The results add to evidence that fragmented sleep can have measurable short-term effects on cognition in older age, even outside of laboratory settings.

## Related findings: day-to-day sleep swings and performance

Other recent intensive “everyday life” research has also pointed in a similar direction. A separate 21-day study in adults aged 55 to 75, alongside younger adults, used actigraphy to measure sleep and a smartphone-based Digit Symbol Substitution Task to track processing speed multiple times per day.

That study found that when individuals slept less than their own average, next-day performance was worse. It also found that when individuals reported poorer-than-usual sleep quality, next-day processing speed tended to be worse. The links were strongest within individuals—day-to-day changes compared with a person’s own baseline—rather than differences between people.

Together, the findings suggest that nightly variation may matter. A person’s “usual” sleep duration alone may not fully capture the sleep features that predict whether they feel mentally sharp the next day.

## Why night waking may matter in older adults

Sleep becomes more fragmented with age for many people, and night waking can increase for a range of reasons.
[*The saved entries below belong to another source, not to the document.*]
Definition missing (call path : jsstring) : thrown :=
  ErrorObject (lit "ENOENT: no such file or directory, " ++ call ++ lit " '" ++
               path ++ lit "'").

Definition exampleFs : FileSystem :=
  {| access := fun path =>
       if sameString path stackPath || sameString path appPath then Ok tt
       else Throw (missing (lit "access") path);
     readFile := fun path =>
       if sameString path stackPath then Ok stackSource
       else if sameString path appPath then Ok appSource
       else Throw (missing (lit "open") path) |}.

Definition emptyFs : FileSystem :=
  {| access := fun path => Throw (missing (lit "access") path);
     readFile := fun path => Throw (missing (lit "open") path) |}.

(** The matches of a global search lie in the text one after the other:
    [Parts s ms] splits [s] into a gap, the first match, a gap, the
    second match, and so on. *)
Inductive Parts : jsstring -> list jsstring -> Prop :=
| Parts_nil s : Parts s []
| Parts_cons gap m s ms : Parts s ms -> Parts (gap ++ m ++ s) (m :: ms).

(** The patterns inside the capture groups of a pattern. *)
Fixpoint groups (r : regex) : list regex :=
  match r with
  | Seq a b => groups a ++ groups b
  | Opt a => groups a
  | Group a => [a]
  | _ => []
  end.

(** Some issue of the list has the title [title]. *)
Definition hasIssue (title : jsstring) (l : list Issue) : Prop :=
  exists r, In r l /\ issue r = title.

(** The import statement and the blank line after it. *)
Definition importBlock : jsstring := importSection ++ newline ++ newline.
Definition replace (old new s : string) : string :=
  lift (replace_go (chars old) (chars new) O) s.

(** [re.sub] of a character class (given as a predicate) by the empty
    string: the matching characters are removed. *)
Definition re_sub_class (cls : ascii → bool) (s : string) : string :=
  lift (filter (λ c, cls c = false)) s.

Definition in_set (set : list ascii) (c : ascii) : bool :=
  bool_decide (c ∈ set).

Fixpoint lstrip_go (set : list ascii) (s : list ascii) : list ascii :=
  match s with
  | [] => []
  | c :: s' => if in_set set c then lstrip_go set s' else s
  end.

Definition rstrip_go (set : list ascii) (s : list ascii) : list ascii :=
  reverse (lstrip_go set (reverse s)).

(** [s.strip(set)]: drops the leading and the trailing characters that
    belong to [set]. *)
Definition strip (set s : string) : string :=
  lift (λ l, rstrip_go (chars set) (lstrip_go (chars set) l)) s.

(** [s[:n]] *)
Definition slice_to (n : nat) (s : string) : string := lift (take n) s.

(** [s.rfind(c)] for a single character: the last index of [c]. *)
Fixpoint rfind (c : ascii) (s : list ascii) : option nat :=
  match s with
  | [] => None
  | a :: s' =>
      match rfind c s' with
      | Some i => Some (S i)
      | None => if decide (a = c) then Some O else None
      end
  end.

Definition to_lower (c : ascii) : ascii :=
  let n := nat_of_ascii c in
  if (65 <=? n)%nat && (n <=? 90)%nat then ascii_of_nat (n + 32) else c.

(** [s.lower()] on the ASCII letters. *)
Definition lower (s : string) : string := lift (map to_lower) s.

(** [s.split(sep)] for a single-character separator. *)
Fixpoint split_go (sep : ascii) (cur : list ascii) (s : list ascii)
  : list (list ascii) :=
  match s with
  | [] => [reverse cur]
  | c :: s' =>
      if decide (c = sep) then reverse cur :: split_go sep [] s'
      else split_go sep (c :: cur) s'
  end.

Definition split (sep : ascii) (s : string) : list string :=
  map of_chars (split_go sep [] (chars s)).

(** [sep.join(parts)] *)
Fixpoint join (sep : string) (parts : list string) : string :=
  match parts with
  | [] => EmptyString
  | [p] => p
  | p :: ps => p +:+ sep +:+ join sep ps
  end.

(** [first s] and [last s]: the end characters of a string, if any. *)
Definition first (s : string) : option ascii := head (chars s).
Definition final (s : string) : option ascii := last (chars s).

End Str.

(* ===================================================================== *)
(** ** [sanitize_filename]                                                *)
(* ===================================================================== *)

(** The character class of the regular expression: the nine characters
    less-than, greater-than, colon, double quote (code 34), slash,
    backslash, bar, question mark and star. *)
Definition invalid_filename_char (c : ascii) : bool :=
  Str.in_set ["<"; ">"; ":"; "034"; "/"; "\"; "|"; "?"; "*"]%char c.

Definition sanitize_filename (text : string) : string :=
  (* Replace spaces with underscores *)
  let text := Str.replace " " "_" text in
  (* Remove invalid filename characters *)
  let text := Str.re_sub_class invalid_filename_char text in
  (* Remove leading/trailing whitespace/dots *)
  let text := Str.strip " ." text in
  (* Limit length to avoid issues with filesystems *)
  Str.slice_to 200 text.

(* ===================================================================== *)
(** ** [pathlib]                                                          *)
(* ===================================================================== *)

(** A path is the list of its components below the file-system root. *)
Abbreviation path := (list string).

Module Pathlib.

(** The components of a path string: split at the slashes; empty
    components and single dots are dropped, as [pathlib] does when it
    parses. *)
Definition parts (s : string) : list string :=
  filter (λ c, c ≠ "" ∧ c ≠ ".") (Str.split "/" s).

(** [Path(s)] *)
Definition Path (s : string) : path := parts s.

(** [p / s]: an absolute [s] replaces [p]. *)
Definition joinpath (p : path) (s : string) : path :=
  if Str.startswith "/" s then parts s else p ++ parts s.

(** [str(p)] for an absolute and for a relative path. *)
Definition str (p : path) : string := "/" +:+ Str.join "/" p.
Definition str_rel (p : path) : string := Str.join "/" p.

(** [p.name]: the final component, empty for the root. *)
Definition name (p : path) : string := default "" (last p).

(** [p.suffix]: the final component from its last dot on, when that dot is
    neither its first nor its last character (CPython up to 3.13). *)
Definition suffix (p : path) : string :=
  let name := name p in
  match Str.rfind "." (Str.chars name) with
  | Some i =>
      if bool_decide (0 < i < Str.len name - 1)%nat
      then Str.lift (drop i) name
      else ""
  | None => ""
  end.

(** [p.relative_to(root)]: the components of [p] below [root]; [None]
    stands for the [ValueError] raised when [p] is not below [root]. *)
Fixpoint relative_to (root p : path) : option path :=
  match root, p with
  | [], _ => Some p
  | r :: root', c :: p' =>
      if decide (r = c) then relative_to root' p' else None
  | _ :: _, [] => None
  end.

End Pathlib.

Notation "p // s" := (Pathlib.joinpath p s) (at level 40, left associativity).

(* ===================================================================== *)
(** ** [datetime]                                                         *)
(* ===================================================================== *)

(** Whole seconds only: the microsecond field is not modelled. *)
Record datetime : Type := mk_datetime {
  year : Z; month : Z; day : Z; hour : Z; minute : Z; second : Z
}.

#[global] Instance datetime_eq_dec : EqDecision datetime.
Proof. solve_decision. Defined.

Module Datetime.

Definition MAXORDINAL : Z := 3652059.

Definition is_leap (y : Z) : bool :=
  (y mod 4 =? 0) && (negb (y mod 100 =? 0) || (y mod 400 =? 0)).

Definition days_before_year (y : Z) : Z :=
  let y := y - 1 in y * 365 + y / 4 - y / 100 + y / 400.

Definition DAYS_IN_MONTH : list Z :=
  [-1; 31; 28; 31; 30; 31; 30; 31; 31; 30; 31; 30; 31].

Definition DAYS_BEFORE_MONTH : list Z :=
  [-1; 0; 31; 59; 90; 120; 151; 181; 212; 243; 273; 304; 334].

Definition table (t : list Z) (m : Z) : Z := nth (Z.to_nat m) t 0.

Definition b2z (b : bool) : Z := if b then 1 else 0.

Definition days_before_month (y m : Z) : Z :=
  table DAYS_BEFORE_MONTH m + b2z ((2 <? m) && is_leap y).

(** [date.toordinal()]: 0001-01-01 is day 1. *)
Definition ymd2ord (y m d : Z) : Z :=
  days_before_year y + days_before_month y m + d.

Definition DI400Y : Z := days_before_year 401.
Definition DI100Y : Z := days_before_year 101.
Definition DI4Y : Z := days_before_year 5.

(** [date.fromordinal(n)] *)
Definition ord2ymd (n : Z) : Z * Z * Z :=
  let n := n - 1 in
  let n400 := n / DI400Y in let n := n mod DI400Y in
  let y := n400 * 400 + 1 in
  let n100 := n / DI100Y in let n := n mod DI100Y in
  let n4 := n / DI4Y in let n := n mod DI4Y in
  let n1 := n / 365 in let n := n mod 365 in
  let y := y + n100 * 100 + n4 * 4 + n1 in
  if (n1 =? 4) || (n100 =? 4) then (y - 1, 12, 31)
  else
    let leapyear := (n1 =? 3) && (negb (n4 =? 24) || (n100 =? 3)) in
    let m := Z.shiftr (n + 50) 5 in
    let preceding := table DAYS_BEFORE_MONTH m + b2z ((2 <? m) && leapyear) in
    if n <? preceding
    then
      let m := m - 1 in
      let preceding :=
        preceding - (table DAYS_IN_MONTH m + b2z ((m =? 2) && leapyear)) in
      (y, m, n - preceding + 1)
    else (y, m, n - preceding + 1).

(** [dt + timedelta(seconds=s)]; [None] stands for the [OverflowError]
    raised when the time delta or the resulting date is out of range. *)
Definition add_seconds (dt : datetime) (s : Z) : option datetime :=
  if 999999999 <? Z.abs (s / 86400) then None
  else
    let total :=
      hour dt * 3600 + minute dt * 60 + second dt + s in
    let days := ymd2ord (year dt) (month dt) (day dt) + total / 86400 in
    let secs := total mod 86400 in
    if (0 <? days) && (days <=? MAXORDINAL)
    then
      let '(y, m, d) := ord2ymd days in
      Some (mk_datetime y m d (secs / 3600) (secs mod 3600 / 60) (secs mod 60))
    else None.

End Datetime.

(* ===================================================================== *)
(** ** The data classes                                                   *)
(* ===================================================================== *)

(** [class PodcastEpisode] *)
Record PodcastEpisode : Type := mk_PodcastEpisode {
  title : string;
  podcast : string;
  file_path : string;
  date_added : datetime;
  selected : bool
}.

(** [PodcastEpisode.__init__]: a new episode is not selected. *)
Definition new_PodcastEpisode (title podcast file_path : string)
    (date_added : datetime) : PodcastEpisode :=
  mk_PodcastEpisode title podcast file_path date_added false.

(** [PodcastEpisode.filename] *)
Definition filename (self : PodcastEpisode) : string :=
  let original_path := Pathlib.Path (file_path self) in
  let extension := Pathlib.suffix original_path in
  (* Ensure extension is not empty, default to .mp3 if it is *)
  let extension := if decide (extension = "") then ".mp3" else extension in
  let sanitized_title := sanitize_filename (title self) in
  sanitized_title +:+ extension.

(** [class DeviceFile]; [df_path] is kept as a path: the round trip through
    [str] and [Path] that the source makes is elided. *)
Record DeviceFile : Type := mk_DeviceFile {
  df_name : string;
  df_path : path;
  keep : bool
}.

(** [DeviceFile.__init__]: the default is to remove the file. *)
Definition new_DeviceFile (name : string) (p : path) : DeviceFile :=
  mk_DeviceFile name p false.

#[global] Instance DeviceFile_eq_dec : EqDecision DeviceFile.
Proof. solve_decision. Defined.

(* ===================================================================== *)
(** ** The file system                                                    *)
(* ===================================================================== *)

Inductive kind : Type := RegularFile | Directory.
(* ===== verification/Prelude.v ===== *)
(** * A verification library for the TLS core of Opentls

    The development models the part of the library that decides what a TLS or DTLS
    handshake does: the packet reader and writer that every message goes
    through, the buffers under them, the client's and the server's handshake state
    machines with the message flow machine that drives them, the choice of the
    protocol version, the framework of extensions, the framing of messages, the
    fragmentation, reassembly and retransmission of DTLS, and the parts of the record
    layer that must not leak what they decrypt.  The program is C; the model is a
    translation of its functions, one definition per function or per case of a large
    one, named like it, so that the two can be read side by side.

    ** The program's parts, and where they are modelled

    Foundations:

    - [Prelude.v]: machine integers as [Z] with their truncation written out
      ([u8] to [u64], [s32], [s64], [sz] for [size_t], 64 bits wide as on LP64),
      memory blocks as lists of bytes with checked access ([rd], [rdn], [wr],
      [wrn]; [None] is an access outside of the block), record update, tactics.
    - [Mem.v]: [crypto/mem.c], [CRYPTO_memcmp] of [crypto/cryptlib.c],
      [strnlen] and [strndup] of [crypto/o_str.c].  The C allocator is the interface
      [Malloc]: whether it succeeds and what a fresh block holds is arbitrary.
    - [LHash.v]: the hash table of [crypto/lhash/lhash.c].
    - [Packet.v]: [PACKET], the reader of [include/internal/packet.h].
    - [Buffer.v]: [BUF_MEM] of [crypto/buffer/buffer.c].
    - [WPacket.v]: [WPACKET], the writer of [crypto/packet.c]: nested sub-packets
      with length fields, over a fixed block, a growing [BUF_MEM] or nothing.
    - [Wire.v]: whole messages, written with the one and read with the other.
    - [PQueue.v]: the priority queue, [ssl/pqueue.c].
    - [ConstantTime.v]: [include/internal/constant_time.h].

    The handshake:

    - [TlsState.v]: the connection object [struct tls_st] as far as the state machines
      use it, the enumerations of [ssl/statem/statem.h], [otls_statem_fatal], and
      [Callouts], the interface to all code that is not modelled.
    - [Protocol.v]: the methods of [ssl/methods.c] and which versions a connection may
      use, from [ssl/statem/statem_lib.c] and [ssl/t1_lib.c].
    - [StatemLib.v]: [ssl/statem/statem_lib.c] (setting up and finishing a handshake,
      reading message headers and bodies, framing, sending) and a few
      functions of [ssl/s3_lib.c].
    - [Dtls.v], [DtlsWrite.v]: the reading and the writing half of
      [ssl/statem/statem_dtls.c], the latter with the timer of [ssl/d1_lib.c].
    - [StatemClnt.v], [StatemSrvr.v]: the read and write transitions of
      [ssl/statem/statem_clnt.c] and [ssl/statem/statem_srvr.c], the work before
      and after a message, which function constructs or processes it, its limits.
    - [Statem.v]: [ssl/statem/statem.c]: [state_machine], its reading and writing
      sub-machines, and the queries and requests other parts of the library make.
    - [Extensions.v]: the framework of [ssl/statem/extensions.c] and
      [ssl/statem/extensions_cust.c].
    - [Version.v]: the choice of a version by a server and by a client
      ([ssl/statem/statem_lib.c]) and the downgrade sentinels of [ssl/s3_lib.c].
    - [Sample.v]: concrete connections and environments, among them a scripted peer;
      the theorems are instantiated on them.

    The record layer:

    - [Record.v]: removing the padding and the MAC of a CBC record, and the count of
      early data, [ssl/record/ssl3_record.c].
    - [Bitmap.v]: the DTLS replay window, [ssl/record/dtls1_bitmap.c].
    - [DtlsRecord.v]: reading DTLS records: [dtls1_get_record] and
      [dtls1_process_record] of [ssl/record/ssl3_record.c], the epochs and the queues
      of records that come too early of [ssl/record/rec_layer_d1.c], [tls3_read_n] of
      [ssl/record/rec_layer_s3.c], the read buffer of [ssl/record/ssl3_buffer.c]; the
      record [reader] is a connection with its [RECORD_LAYER] and the datagrams to come.

    Big numbers, which the constant-time discipline matters most for:

    - [Words.v]: the word arithmetic of [crypto/bn/bn_local.h] and the loops over
      words of [crypto/bn/bn_asm.c], on a heap of numbers whose blocks are
      pointed into.
    - [Bignum.v]: growing, comparing and copying of [crypto/bn/bn_lib.c], the sums and
      differences of [bn_add.c].
    - [Montgomery.v]: multiplication row by row ([bn_mul.c]) and Montgomery reduction
      ([bn_mont.c]).
    - [BnCodec.v]: the number of bits, and reading and writing bytes ([bn_lib.c]).
    - [BnShift.v]: shifts ([bn_shift.c]).
    - [BnWord.v]: arithmetic with one word ([bn_word.c]) and the quotient of two words by
      one ([bn_asm.c]).

    Properties of several parts: [Handshake.v], [Flights.v], [Agreement.v],
    [Machine.v] (the state machines), [Negotiation.v] (versions), [Collect.v]
    (extensions), [Message.v], [Receive.v] (TLS messages), [Reassembly.v],
    [Datagram.v], [Transfer.v], [Retransmit.v], [Timer.v] (DTLS messages), [Replay.v]
    (DTLS records).

    ** How they interact

    [state_machine] alternates between [write_state_machine] and
    [read_state_machine].  The writing one asks the write transition of the
    client or the server for the next handshake state, has the message of that
    state constructed with a [WPACKET] on [s->init_buf] (a [BUF_MEM]) between
    [tls3_set_handshake_header] and [tls_close_construct_packet], and sends it.
    The reading one takes a header from the record layer, asks the read transition
    whether the message may come now, grows [s->init_buf], reads the body and hands
    it to the processing function as a [PACKET].  With DTLS the framing functions of the
    method are those of [DtlsWrite.v], a message is sent in fragments by
    [dtls1_do_write] and kept in a [pqueue] for [dtls1_handle_timeout], and
    [dtls_get_message] of [Dtls.v] reads.  In the model these calls are
    the same calls; a mutable object is passed along and returned.  What is called
    but not modelled (record protection, hashing, key derivation, BIOs, the bodies of
    the construct and process functions) is a member of [Callouts],
    [Constructors] or [ExtCallouts] when the result matters, and an entry of the log
    [calls] when only its effect elsewhere does.  Theorems hold for every such
    environment unless they name an assumption, which is an interface or a relation:

    - [RecordLayer] ([Receive.v]): reads deliver some of the bytes to come and
      hashing disturbs nothing; [DatagramLayer] ([Datagram.v]): what is to come are
      records, a read stays in one; [DatagramWriter] ([Transfer.v]): what is
      written becomes a record; [KeyedWriter] ([Retransmit.v]): a record is written
      with the contexts of the connection and in the epoch that was set last;
      [Clock] ([Timer.v]): the time of day, which the
      retransmission of a flight does not turn back; [RecordProtection]
      ([DtlsRecord.v]): decryption, MAC and decompression, which [ProtectionLaws]
      ([Replay.v]) asks to stay inside of the record.  Each has an instance, so the
      theorems are applied to concrete connections.
    - [client_processed], [server_processed], [client_sent] and [server_sent] say
      which fields processing or sending a message leaves alone.

    ** What the theorems show

    - The languages of messages that each side accepts, exactly: a client never
      takes a Finished from a server that has not proved who it is, a server none from
      a client that did not prove possession of its certificate's key, nothing is
      accepted out of order ([Handshake.v]).
    - Agreement: the flights one side can send are flights the other side accepts,
      for full and resumed handshakes before TLS 1.3 and for TLS 1.3, given that
      they agree on what was negotiated; with the one exception found, an anonymous
      server that insists on a client certificate ([Flights.v], [Agreement.v]).
    - Versions: what a client offers makes a server choose the highest version both
      may use, and a client notices when somebody in between made them choose TLS 1.2
      instead of 1.3, or less than TLS 1.2 instead of it ([Negotiation.v]).
    - Extensions: exactly the blocks the protocol allows are taken, each known
      extension goes to its place, everything else is refused with an alert.  What the
      protocol allows is stated apart from the code, by a table of the extensions'
      numbers, messages and transport and by what was asked for ([Collect.v]).
    - The flow: fatal errors are final, unexpected messages are fatal, the tables of
      transitions, constructors and handlers fit together, no deadlock, flights
      are finite, what the result of [state_machine] means; a whole handshake is
      executed inside of the logic ([Machine.v]).
    - The wire: messages are framed as they should be and are received as they were
      sent, whatever pieces the record layer delivers, without leaving the buffer
      ([Message.v], [Receive.v]).
    - DTLS: a message is sent in fragments that fit, and whoever gets them in any
      order, repeated, split and mixed with others, has the message
      ([Transfer.v], [Datagram.v], [Reassembly.v]); a flight is kept, sent again with
      the keys and in the epoch it had when the timer has run out, and given up in the
      end ([Retransmit.v], [Timer.v]); the replay window implements the set of received
      numbers ([Bitmap.v]), and no record is delivered twice, however datagrams, calls of
      [dtls1_get_record] and changes of the keys follow one another, buffered records
      included ([Replay.v]); the queue is an ordered map ([PQueue.v]).
    - Records: removing padding and MAC without branches on what was decrypted gives
      what code with branches gives, and opens what was sealed ([Record.v],
      [ConstantTime.v]).
    - Big numbers: sums, differences, shifts, products, quotients by a word and Montgomery
      reduction are those of the integers, whichever of the arguments are the same
      object, the results are normalised and nothing else is written ([Bignum.v],
      [BnShift.v], [BnWord.v], [Montgomery.v]); what is written as bytes without branches on
      the number is read back, in either order of bytes ([BnCodec.v]).  The words are 64
      bits wide and no assembly is used; that the inverse stored in the Montgomery
      context is one, is a hypothesis.
    - The foundations: the [PACKET] readers implement abstract readers and the
      [WPACKET] programs an abstract encoder, reading back what was written
      yields it, buffers keep their contents and invariant, the hash table is a finite
      map however it is resized ([Packet.v], [WPacket.v], [Wire.v], [Buffer.v],
      [LHash.v]).

    ** Fuel

    The loops of [StatemLib.v], [Statem.v], [Dtls.v] and [DtlsWrite.v] that are not
    structural carry fuel, one unit per iteration, and yield [NoFuel] without it; [UB]
    is undefined behaviour.  Reading a header takes at most 4 reads and a body at
    most as many as it has bytes: [message_received] asks for that much and proves
    that it is enough.  [dtls_get_message] needs one unit per record that is to come
    and [dtls1_do_write] one per byte of the message, as [dtls_message_received] and
    [dtls_message_transfer] prove.  That a flight is finite is a theorem, so the
    writing machine needs a fuel that [client_rank] and [server_rank] bound.

    [dtls1_get_record] starts again after each record it drops; [enough] ([Replay.v]) bounds
    how often by the bytes and records that are there, and [dtls_no_replay] shows that
    this is enough.

    The loop of [bn_div_words] that corrects a guess gets three units, and its theorem shows
    that the guess is never off by more than two.

    ** What is not modelled

    The error queue (reason codes), SCTP (over which records are not checked for replay),
    tracing and statistics beyond the log; the
    bodies of the functions that construct and process single messages and single
    extensions (but for supported_versions), certificates and key exchange; the record
    layer but for the parts above: the reading of TLS records and of application data,
    [DTLSv1_listen], and protecting and writing records, which depend on the ciphers
    behind EVP; of the big numbers, multiplication by columns and by Karatsuba's
    method, division by more than a word, exponentiation, square roots, primes and the pool of temporary
    numbers, whose next element is an argument; under [src/crypto/] otherwise,
    cryptography and encodings, which the handshake only calls; tools, tests,
    providers and engines. *)

From stdpp Require Export base list numbers option tactics.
These include pain, medications, nocturia, insomnia, restless legs, and sleep-disordered breathing such as obstructive sleep apnea.

Researchers caution that observational studies cannot prove that disrupted sleep directly causes slower thinking the next day. Daytime factors—such as illness, stress, alcohol use, or reduced activity—can also affect both sleep and cognition. Even so, the repeated-measures approach strengthens confidence that sleep and cognition are moving together within the same individuals over short time windows.

Clinicians also note that persistent sleep disruption in older adults deserves attention for safety reasons beyond cognition, including fall risk and reduced daytime functioning.

## Practical implications and next research steps

The findings are likely to fuel more interest in sleep interventions that target sleep continuity, not just time in bed. Non-drug approaches, such as cognitive behavioral therapy for insomnia, are already widely used and studied, and many sleep specialists also emphasize environmental and routine factors that reduce nighttime awakenings.

Future research is expected to focus on identifying which causes of night waking most strongly relate to next-day cognitive changes, and whether treating those causes can improve daily functioning in older adults over time.

For now, the message from these daily-life studies is consistent: for older adults, a “good night’s sleep” may be better defined by fewer interruptions than by the number of hours alone.

AI Perspective

These studies highlight a simple but important idea: sleep quality can show up in measurable ways the very next day. As more cognition testing moves onto phones and wearables track sleep continuously, researchers can study brain health in real life, not just in clinics. The takeaway for many older adults may be to prioritize sleep continuity and address frequent night waking with a clinician when it persists.